Each entry that appears below should be restated word for word.
---------- Dataset records ----------
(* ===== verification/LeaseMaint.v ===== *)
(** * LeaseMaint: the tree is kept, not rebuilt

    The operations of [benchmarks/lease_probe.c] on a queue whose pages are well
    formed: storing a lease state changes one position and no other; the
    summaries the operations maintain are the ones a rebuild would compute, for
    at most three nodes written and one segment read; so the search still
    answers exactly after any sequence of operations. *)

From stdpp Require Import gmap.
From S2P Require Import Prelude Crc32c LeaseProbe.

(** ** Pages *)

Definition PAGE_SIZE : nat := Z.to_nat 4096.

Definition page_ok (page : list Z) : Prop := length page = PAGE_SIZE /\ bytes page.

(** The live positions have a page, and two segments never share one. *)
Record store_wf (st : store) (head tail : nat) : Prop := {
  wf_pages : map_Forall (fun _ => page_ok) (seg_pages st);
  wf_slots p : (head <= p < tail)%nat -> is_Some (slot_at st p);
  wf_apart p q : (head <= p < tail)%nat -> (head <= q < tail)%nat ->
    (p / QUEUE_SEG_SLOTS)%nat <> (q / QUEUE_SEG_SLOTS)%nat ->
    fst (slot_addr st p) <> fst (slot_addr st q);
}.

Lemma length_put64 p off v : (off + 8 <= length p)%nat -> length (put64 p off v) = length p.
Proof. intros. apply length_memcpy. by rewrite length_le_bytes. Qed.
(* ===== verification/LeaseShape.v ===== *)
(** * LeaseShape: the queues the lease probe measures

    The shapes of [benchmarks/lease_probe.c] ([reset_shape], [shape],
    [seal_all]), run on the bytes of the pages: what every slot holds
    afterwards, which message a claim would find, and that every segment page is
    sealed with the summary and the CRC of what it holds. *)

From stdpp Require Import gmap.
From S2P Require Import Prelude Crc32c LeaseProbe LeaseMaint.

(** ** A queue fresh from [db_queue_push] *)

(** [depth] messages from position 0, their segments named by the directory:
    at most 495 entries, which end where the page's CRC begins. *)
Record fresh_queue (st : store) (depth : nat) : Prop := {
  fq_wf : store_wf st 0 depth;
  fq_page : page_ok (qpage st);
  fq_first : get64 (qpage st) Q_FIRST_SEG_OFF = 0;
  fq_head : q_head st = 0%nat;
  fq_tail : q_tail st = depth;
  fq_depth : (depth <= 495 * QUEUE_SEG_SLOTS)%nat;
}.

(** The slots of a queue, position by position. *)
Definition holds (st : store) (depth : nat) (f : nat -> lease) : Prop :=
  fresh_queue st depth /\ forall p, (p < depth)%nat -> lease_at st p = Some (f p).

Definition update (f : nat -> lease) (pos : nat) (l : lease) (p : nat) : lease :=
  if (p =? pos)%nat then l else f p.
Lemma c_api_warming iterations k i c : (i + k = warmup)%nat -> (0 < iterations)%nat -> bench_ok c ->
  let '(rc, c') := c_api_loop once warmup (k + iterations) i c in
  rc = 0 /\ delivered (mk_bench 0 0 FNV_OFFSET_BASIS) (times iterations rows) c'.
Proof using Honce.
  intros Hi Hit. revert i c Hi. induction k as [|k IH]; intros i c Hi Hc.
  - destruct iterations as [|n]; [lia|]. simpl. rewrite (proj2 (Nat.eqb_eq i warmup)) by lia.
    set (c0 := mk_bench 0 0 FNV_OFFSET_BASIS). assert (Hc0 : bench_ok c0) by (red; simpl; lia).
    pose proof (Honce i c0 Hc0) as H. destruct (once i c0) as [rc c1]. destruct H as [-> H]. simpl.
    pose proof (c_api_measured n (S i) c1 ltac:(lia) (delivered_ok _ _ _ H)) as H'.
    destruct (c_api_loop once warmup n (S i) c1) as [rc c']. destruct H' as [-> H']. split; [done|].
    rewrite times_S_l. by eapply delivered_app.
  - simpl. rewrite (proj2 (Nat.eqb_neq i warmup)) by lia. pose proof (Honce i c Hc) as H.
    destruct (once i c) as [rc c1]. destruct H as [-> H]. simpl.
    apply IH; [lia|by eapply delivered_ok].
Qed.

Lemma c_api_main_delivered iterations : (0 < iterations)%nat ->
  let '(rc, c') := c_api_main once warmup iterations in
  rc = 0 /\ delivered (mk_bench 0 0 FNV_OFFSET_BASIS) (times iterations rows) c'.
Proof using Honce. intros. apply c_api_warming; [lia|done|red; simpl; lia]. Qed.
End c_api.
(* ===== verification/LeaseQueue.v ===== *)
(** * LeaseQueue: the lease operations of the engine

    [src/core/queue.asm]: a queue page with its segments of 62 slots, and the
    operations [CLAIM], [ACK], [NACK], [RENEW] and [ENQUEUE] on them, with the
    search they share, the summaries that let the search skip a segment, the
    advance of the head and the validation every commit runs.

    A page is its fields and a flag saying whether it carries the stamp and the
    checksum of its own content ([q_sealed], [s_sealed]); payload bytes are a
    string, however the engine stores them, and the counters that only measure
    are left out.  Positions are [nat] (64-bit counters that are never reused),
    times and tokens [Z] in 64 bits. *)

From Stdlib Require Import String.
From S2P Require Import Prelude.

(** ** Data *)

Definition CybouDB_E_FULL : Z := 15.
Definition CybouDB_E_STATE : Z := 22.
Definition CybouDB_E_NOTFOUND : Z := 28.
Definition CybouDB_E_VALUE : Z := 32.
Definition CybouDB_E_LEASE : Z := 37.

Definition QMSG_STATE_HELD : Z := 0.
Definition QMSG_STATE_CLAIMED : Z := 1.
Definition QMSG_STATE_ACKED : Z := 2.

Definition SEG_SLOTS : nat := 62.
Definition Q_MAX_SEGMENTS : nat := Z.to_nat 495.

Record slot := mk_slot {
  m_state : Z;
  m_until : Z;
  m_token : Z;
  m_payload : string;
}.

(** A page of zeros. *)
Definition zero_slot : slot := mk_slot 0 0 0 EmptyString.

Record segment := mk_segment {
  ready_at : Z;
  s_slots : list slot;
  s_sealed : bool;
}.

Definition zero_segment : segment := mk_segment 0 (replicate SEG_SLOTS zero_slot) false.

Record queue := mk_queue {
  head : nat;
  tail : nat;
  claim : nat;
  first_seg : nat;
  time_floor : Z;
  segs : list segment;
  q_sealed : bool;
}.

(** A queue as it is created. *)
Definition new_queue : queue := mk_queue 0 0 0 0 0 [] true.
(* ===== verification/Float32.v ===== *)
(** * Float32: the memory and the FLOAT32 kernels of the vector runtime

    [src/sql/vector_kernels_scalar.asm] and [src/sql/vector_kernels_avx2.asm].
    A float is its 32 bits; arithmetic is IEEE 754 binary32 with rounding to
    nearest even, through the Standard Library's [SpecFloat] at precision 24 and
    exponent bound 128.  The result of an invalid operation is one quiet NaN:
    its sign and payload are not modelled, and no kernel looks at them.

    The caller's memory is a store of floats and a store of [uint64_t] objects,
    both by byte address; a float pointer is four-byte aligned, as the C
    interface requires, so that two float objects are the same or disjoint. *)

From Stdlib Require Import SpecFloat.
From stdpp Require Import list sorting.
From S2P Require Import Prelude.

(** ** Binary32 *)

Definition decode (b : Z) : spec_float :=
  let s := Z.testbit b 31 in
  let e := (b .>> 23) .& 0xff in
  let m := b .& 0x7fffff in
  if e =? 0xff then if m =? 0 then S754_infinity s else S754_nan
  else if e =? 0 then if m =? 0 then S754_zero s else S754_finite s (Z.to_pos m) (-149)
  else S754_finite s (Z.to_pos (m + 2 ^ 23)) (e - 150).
----------
Your response:
(* ===== verification/LeaseMaint.v ===== *)
(** * LeaseMaint: the tree is kept, not rebuilt

    The operations of [benchmarks/lease_probe.c] on a queue whose pages are well
    formed: storing a lease state changes one position and no other; the
    summaries the operations maintain are the ones a rebuild would compute, for
    at most three nodes written and one segment read; so the search still
    answers exactly after any sequence of operations. *)

From stdpp Require Import gmap.
From S2P Require Import Prelude Crc32c LeaseProbe.

(** ** Pages *)

Definition PAGE_SIZE : nat := Z.to_nat 4096.

Definition page_ok (page : list Z) : Prop := length page = PAGE_SIZE /\ bytes page.

(** The live positions have a page, and two segments never share one. *)
Record store_wf (st : store) (head tail : nat) : Prop := {
  wf_pages : map_Forall (fun _ => page_ok) (seg_pages st);
  wf_slots p : (head <= p < tail)%nat -> is_Some (slot_at st p);
  wf_apart p q : (head <= p < tail)%nat -> (head <= q < tail)%nat ->
    (p / QUEUE_SEG_SLOTS)%nat <> (q / QUEUE_SEG_SLOTS)%nat ->
    fst (slot_addr st p) <> fst (slot_addr st q);
}.

Lemma length_put64 p off v : (off + 8 <= length p)%nat -> length (put64 p off v) = length p.
Proof. intros. apply length_memcpy. by rewrite length_le_bytes. Qed.
(* ===== verification/LeaseShape.v ===== *)
(** * LeaseShape: the queues the lease probe measures

    The shapes of [benchmarks/lease_probe.c] ([reset_shape], [shape],
    [seal_all]), run on the bytes of the pages: what every slot holds
    afterwards, which message a claim would find, and that every segment page is
    sealed with the summary and the CRC of what it holds. *)

From stdpp Require Import gmap.
From S2P Require Import Prelude Crc32c LeaseProbe LeaseMaint.

(** ** A queue fresh from [db_queue_push] *)

(** [depth] messages from position 0, their segments named by the directory:
    at most 495 entries, which end where the page's CRC begins. *)
Record fresh_queue (st : store) (depth : nat) : Prop := {
  fq_wf : store_wf st 0 depth;
  fq_page : page_ok (qpage st);
  fq_first : get64 (qpage st) Q_FIRST_SEG_OFF = 0;
  fq_head : q_head st = 0%nat;
  fq_tail : q_tail st = depth;
  fq_depth : (depth <= 495 * QUEUE_SEG_SLOTS)%nat;
}.

(** The slots of a queue, position by position. *)
Definition holds (st : store) (depth : nat) (f : nat -> lease) : Prop :=
  fresh_queue st depth /\ forall p, (p < depth)%nat -> lease_at st p = Some (f p).

Definition update (f : nat -> lease) (pos : nat) (l : lease) (p : nat) : lease :=
  if (p =? pos)%nat then l else f p.
Lemma c_api_warming iterations k i c : (i + k = warmup)%nat -> (0 < iterations)%nat -> bench_ok c ->
  let '(rc, c') := c_api_loop once warmup (k + iterations) i c in
  rc = 0 /\ delivered (mk_bench 0 0 FNV_OFFSET_BASIS) (times iterations rows) c'.
Proof using Honce.
  intros Hi Hit. revert i c Hi. induction k as [|k IH]; intros i c Hi Hc.
  - destruct iterations as [|n]; [lia|]. simpl. rewrite (proj2 (Nat.eqb_eq i warmup)) by lia.
    set (c0 := mk_bench 0 0 FNV_OFFSET_BASIS). assert (Hc0 : bench_ok c0) by (red; simpl; lia).
    pose proof (Honce i c0 Hc0) as H. destruct (once i c0) as [rc c1]. destruct H as [-> H]. simpl.
    pose proof (c_api_measured n (S i) c1 ltac:(lia) (delivered_ok _ _ _ H)) as H'.
    destruct (c_api_loop once warmup n (S i) c1) as [rc c']. destruct H' as [-> H']. split; [done|].
    rewrite times_S_l. by eapply delivered_app.
  - simpl. rewrite (proj2 (Nat.eqb_neq i warmup)) by lia. pose proof (Honce i c Hc) as H.
    destruct (once i c) as [rc c1]. destruct H as [-> H]. simpl.
    apply IH; [lia|by eapply delivered_ok].
Qed.

Lemma c_api_main_delivered iterations : (0 < iterations)%nat ->
  let '(rc, c') := c_api_main once warmup iterations in
  rc = 0 /\ delivered (mk_bench 0 0 FNV_OFFSET_BASIS) (times iterations rows) c'.
Proof using Honce. intros. apply c_api_warming; [lia|done|red; simpl; lia]. Qed.
End c_api.
(* ===== verification/LeaseQueue.v ===== *)
(** * LeaseQueue: the lease operations of the engine

    [src/core/queue.asm]: a queue page with its segments of 62 slots, and the
    operations [CLAIM], [ACK], [NACK], [RENEW] and [ENQUEUE] on them, with the
    search they share, the summaries that let the search skip a segment, the
    advance of the head and the validation every commit runs.

    A page is its fields and a flag saying whether it carries the stamp and the
    checksum of its own content ([q_sealed], [s_sealed]); payload bytes are a
    string, however the engine stores them, and the counters that only measure
    are left out.  Positions are [nat] (64-bit counters that are never reused),
    times and tokens [Z] in 64 bits. *)

From Stdlib Require Import String.
From S2P Require Import Prelude.

(** ** Data *)

Definition CybouDB_E_FULL : Z := 15.
Definition CybouDB_E_STATE : Z := 22.
Definition CybouDB_E_NOTFOUND : Z := 28.
Definition CybouDB_E_VALUE : Z := 32.
Definition CybouDB_E_LEASE : Z := 37.

Definition QMSG_STATE_HELD : Z := 0.
Definition QMSG_STATE_CLAIMED : Z := 1.
Definition QMSG_STATE_ACKED : Z := 2.

Definition SEG_SLOTS : nat := 62.
Definition Q_MAX_SEGMENTS : nat := Z.to_nat 495.

Record slot := mk_slot {
  m_state : Z;
  m_until : Z;
  m_token : Z;
  m_payload : string;
}.

(** A page of zeros. *)
Definition zero_slot : slot := mk_slot 0 0 0 EmptyString.

Record segment := mk_segment {
  ready_at : Z;
  s_slots : list slot;
  s_sealed : bool;
}.

Definition zero_segment : segment := mk_segment 0 (replicate SEG_SLOTS zero_slot) false.

Record queue := mk_queue {
  head : nat;
  tail : nat;
  claim : nat;
  first_seg : nat;
  time_floor : Z;
  segs : list segment;
  q_sealed : bool;
}.

(** A queue as it is created. *)
Definition new_queue : queue := mk_queue 0 0 0 0 0 [] true.
(* ===== verification/Float32.v ===== *)
(** * Float32: the memory and the FLOAT32 kernels of the vector runtime

    [src/sql/vector_kernels_scalar.asm] and [src/sql/vector_kernels_avx2.asm].
    A float is its 32 bits; arithmetic is IEEE 754 binary32 with rounding to
    nearest even, through the Standard Library's [SpecFloat] at precision 24 and
    exponent bound 128.  The result of an invalid operation is one quiet NaN:
    its sign and payload are not modelled, and no kernel looks at them.

    The caller's memory is a store of floats and a store of [uint64_t] objects,
    both by byte address; a float pointer is four-byte aligned, as the C
    interface requires, so that two float objects are the same or disjoint. *)

From Stdlib Require Import SpecFloat.
From stdpp Require Import list sorting.
From S2P Require Import Prelude.

(** ** Binary32 *)

Definition decode (b : Z) : spec_float :=
  let s := Z.testbit b 31 in
  let e := (b .>> 23) .& 0xff in
  let m := b .& 0x7fffff in
  if e =? 0xff then if m =? 0 then S754_infinity s else S754_nan
  else if e =? 0 then if m =? 0 then S754_zero s else S754_finite s (Z.to_pos m) (-149)
  else S754_finite s (Z.to_pos (m + 2 ^ 23)) (e - 150).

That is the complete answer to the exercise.